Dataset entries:
(* ===== verification/Topology.v ===== *)
(** * Topology: which nodes become peers (genConf.js lines 74-78)

    For the node being configured ([nodeName], [nodeObj]) the inner loop
    visits every node of [Object.entries(nodes)] and skips it
    ([skip_peer]) when it is the node itself, when the node's [ConnectTo]
    does not list it, when its [ConnectTo] does not list the node, or when
    neither of the two has an [Endpoint].  [peers_of] is the resulting list
    of peers in iteration order.  The conditions are evaluated left to
    right with JavaScript's short-circuit [||]; [a.ConnectTo.includes(b)]
    throws when the stored value is not an array, which the parsed objects
    never hold. *)

From S2P Require Import Prelude JsObject Parser.

(** [v.includes(s)] on an attribute value: arrays have the method,
    [true.includes] is [undefined] and calling it throws. *)
Definition array_includes (v : jsval) (s : string) : throws bool :=
  match v with
  | VList l => Ret (bool_decide (s ∈ l))
  | VTrue => TypeError
  end.

(** [('ConnectTo' in a && !a.ConnectTo.includes(b))] *)
Definition connect_excludes (a : nodeobj) (b : string) : throws bool :=
  match prop_get a "ConnectTo" with
  | None => Ret false
  | Some v => inc ← array_includes v b; Ret (negb inc)
  end.

(** The [continue] condition of lines 75-78. *)
Definition skip_peer (nodeName : string) (nodeObj : nodeobj)
    (peerName : string) (peerObj : nodeobj) : throws bool :=
  if bool_decide (peerName = nodeName) then Ret true
  else
    (c1 ← connect_excludes nodeObj peerName;
     if (c1 : bool) then Ret true
     else
       (c2 ← connect_excludes peerObj nodeName;
        if (c2 : bool) then Ret true
        else Ret (negb (prop_has peerObj "Endpoint") && negb (prop_has nodeObj "Endpoint")))).

(** The peers the inner loop does not skip, in iteration order. *)
Fixpoint peers_from (nodeName : string) (nodeObj : nodeobj) (l : jsobj nodeobj)
    : throws (jsobj nodeobj) :=
  match l with
  | [] => Ret []
  | (peerName, peerObj) :: l' =>
      skip ← skip_peer nodeName nodeObj peerName peerObj;
      rest ← peers_from nodeName nodeObj l';
      Ret (if (skip : bool) then rest else (peerName, peerObj) :: rest)
  end.

Definition peers_of (nodes : jsobj nodeobj) (nodeName : string) (nodeObj : nodeobj)
    : throws (jsobj nodeobj) :=
  peers_from nodeName nodeObj (entries nodes).

(** ** A sample registry *)

(** [A] has an endpoint, [B] restricts itself to [A], [C] splits its
    output. *)
Definition sample_nodes : jsobj nodeobj :=
  [("A", [("Address", VList ["10.0.0.1/32"]); ("PublicKey", VList ["pkA"]);
          ("Endpoint", VList ["a.example.com:51820"])]);
   ("B", [("Address", VList ["10.0.0.2/32"]); ("PublicKey", VList ["pkB"]);
          ("ConnectTo", VList ["A"])]);
   ("C", [("Address", VList ["10.0.0.3/32"]); ("PublicKey", VList ["pkC"]);
          ("SplitFiles", VTrue)])].

Definition sample_obj (n : string) : nodeobj := default [] (prop_get sample_nodes n).

(** ** The inclusion rule of the specification *)

(** [a]'s [ConnectTo], when present, lists [b]. *)
Definition connect_allows (a : nodeobj) (b : string) : bool :=
  match prop_get a "ConnectTo" with
  | Some v => bool_decide (b ∈ values_of (Some v))
  | None => true
  end.

(** §4.3: [B] is a peer of [A] iff it is another node, each side's
    [ConnectTo] admits the other, and one of them has an [Endpoint]. *)
Definition peer_rule (A : string) (a : nodeobj) (B : string) (b : nodeobj) : bool :=
  bool_decide (B <> A) && connect_allows a B && connect_allows b A &&
  (prop_has b "Endpoint" || prop_has a "Endpoint").

Lemma connect_excludes_typed a b :
  obj_typed a -> connect_excludes a b = Ret (negb (connect_allows a b)).
Proof.
  intros Hty. unfold connect_excludes, connect_allows.
  destruct (prop_get a "ConnectTo") as [v|] eqn:E; [|done].
  apply (typed_prop_get _ _ _ Hty) in E. simpl in E. destruct E as (x & l & ->). done.
Qed.

(** On typed objects the [continue] test never throws. *)
Lemma skip_peer_total A a B b : obj_typed a -> obj_typed b -> exists r, skip_peer A a B b = Ret r.
Proof.
  intros Ha Hb. unfold skip_peer. rewrite ?connect_excludes_typed by done. simpl.
  repeat case_match; eauto.
Qed.

(** So neither does the inner loop, and it keeps entries of the list. *)
Lemma peers_from_total A a l :
  obj_typed a -> Forall (fun p => obj_typed p.2) l ->
  exists peers, peers_from A a l = Ret peers /\ forall p, p ∈ peers -> p ∈ l.
Proof.
  intros Ha. induction 1 as [|[B b] l Hb Hl IH]; simpl; [by exists []; split; [|set_solver]|].
  destruct (skip_peer_total A a B b Ha Hb) as [r ->]. destruct IH as (peers & -> & Hin). simpl.
  exists (if r then peers else (B, b) :: peers). split; [done|].
  destruct r; intros p; [set_solver|]. intros [->|?]%elem_of_cons; set_solver.
Qed.

(** On typed objects the [continue] test is the negation of the rule. *)
Lemma skip_peer_rule A a B b :
  obj_typed a -> obj_typed b -> skip_peer A a B b = Ret (negb (peer_rule A a B b)).
Proof.
  intros Ha Hb. unfold skip_peer, peer_rule.
  rewrite !connect_excludes_typed by done. simpl.
  case_bool_decide; simpl; [by rewrite bool_decide_false by congruence|].
  rewrite bool_decide_true by done. simpl.
  destruct (connect_allows a B), (connect_allows b A); simpl; try done.
  by destruct (prop_has b "Endpoint"), (prop_has a "Endpoint").
Qed.

Lemma peer_rule_sym A a B b : peer_rule A a B b = peer_rule B b A a.
Proof.
  unfold peer_rule. rewrite (bool_decide_ext (B <> A) (A <> B)) by naive_solver.
  destruct (bool_decide (A <> B)), (connect_allows a B), (connect_allows b A),
    (prop_has b "Endpoint"), (prop_has a "Endpoint"); done.
Qed.

(** C7 (functional): the peer decision is symmetric.  For two typed
    attribute objects, the test that decides whether [B] is skipped when
    configuring [A] gives the same answer as the one that decides whether
    [A] is skipped when configuring [B] (§8, "symmetry of inclusion"). *)
Theorem skip_peer_symmetric A a B b :
  obj_typed a -> obj_typed b -> skip_peer A a B b = skip_peer B b A a.
Proof.
  intros Ha Hb. rewrite !skip_peer_rule by done. by rewrite peer_rule_sym.
Qed.

Lemma skip_peer_symmetric_witness :
  obj_typed (sample_obj "A") /\ obj_typed (sample_obj "B") /\
  skip_peer "A" (sample_obj "A") "B" (sample_obj "B") = skip_peer "B" (sample_obj "B") "A" (sample_obj "A").
Proof.
  split; [by_decide|]. split; [by_decide|]. apply skip_peer_symmetric; by_decide.
Defined.


Lemma peers_of_filter nodes A a :
  obj_typed a -> Forall (fun p => obj_typed p.2) nodes ->
  peers_of nodes A a = Ret (filter (fun p => peer_rule A a p.1 p.2 = true) (entries nodes)).
Proof.
  intros Ha Hall. rewrite Forall_forall in Hall. unfold peers_of.
  assert (Hent : forall p, p ∈ entries nodes -> obj_typed p.2)
    by (intros p Hp; apply Hall; by apply elem_of_entries).
  induction (entries nodes) as [|[B b] l IH]; [done|]. simpl.
  rewrite skip_peer_rule by (done || (apply (Hent (B, b)); set_solver)).
  rewrite IH by (intros p Hp; apply Hent; set_solver). simpl.
  rewrite filter_cons. simpl. by destruct (peer_rule A a B b).
Qed.

(** C6 (refinement): the inner loop selects exactly the peers the rule of
    §4.3 admits, in [Object.entries] order, when every node is typed. *)
Theorem peers_of_spec nodes A a :
  obj_typed a -> Forall (fun p => obj_typed p.2) nodes ->
  peers_of nodes A a = Ret (filter (fun p => peer_rule A a p.1 p.2 = true) (entries nodes)).
Proof. by eapply peers_of_filter. Qed.

Lemma peers_of_spec_witness :
  obj_typed (sample_obj "C") /\ Forall (fun p => obj_typed p.2) sample_nodes /\
  peers_of sample_nodes "C" (sample_obj "C") =
    Ret (filter (fun p => peer_rule "C" (sample_obj "C") p.1 p.2 = true) (entries sample_nodes)).
Proof. split; [by_decide|]. split; [by_decide|]. apply peers_of_spec; by_decide. Defined.


(** C8 (safety): peering is mutual.  For two typed nodes of [nodes], [B]
    is among the peers of [A] exactly when [A] is among the peers of [B],
    so every tunnel is configured at both ends. *)
Theorem peers_of_mutual nodes A a B b :
  Forall (fun p => obj_typed p.2) nodes ->
  (A, a) ∈ nodes -> (B, b) ∈ nodes ->
  exists pa pb, peers_of nodes A a = Ret pa /\ peers_of nodes B b = Ret pb /\
    ((B, b) ∈ pa <-> (A, a) ∈ pb).
Proof.
  intros Hall HA HB. pose proof Hall as Hall'. rewrite Forall_forall in Hall'.
  assert (Ha : obj_typed a) by exact (Hall' _ HA).
  assert (Hb : obj_typed b) by exact (Hall' _ HB).
  do 2 eexists. rewrite !peers_of_filter by done. do 2 (split; [reflexivity|]).
  rewrite !list_elem_of_filter, !elem_of_entries. simpl. rewrite peer_rule_sym. naive_solver.
Qed.

Lemma peers_of_mutual_witness :
  Forall (fun p => obj_typed p.2) sample_nodes /\
  exists pa pb, peers_of sample_nodes "A" (sample_obj "A") = Ret pa /\
    peers_of sample_nodes "B" (sample_obj "B") = Ret pb /\
    (("B", sample_obj "B") ∈ pa <-> ("A", sample_obj "A") ∈ pb).
Proof. split; [by_decide|]. apply peers_of_mutual; by_decide. Defined.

Assignment: Begin at the first line of the entries above and copy every line exactly, ending with the line that contains "right with JavaScript's".

Task response:
(* ===== verification/Topology.v ===== *)
(** * Topology: which nodes become peers (genConf.js lines 74-78)

    For the node being configured ([nodeName], [nodeObj]) the inner loop
    visits every node of [Object.entries(nodes)] and skips it
    ([skip_peer]) when it is the node itself, when the node's [ConnectTo]
    does not list it, when its [ConnectTo] does not list the node, or when
    neither of the two has an [Endpoint].  [peers_of] is the resulting list
    of peers in iteration order.  The conditions are evaluated left to
    right with JavaScript's short-circuit [||]; [a.ConnectTo.includes(b)]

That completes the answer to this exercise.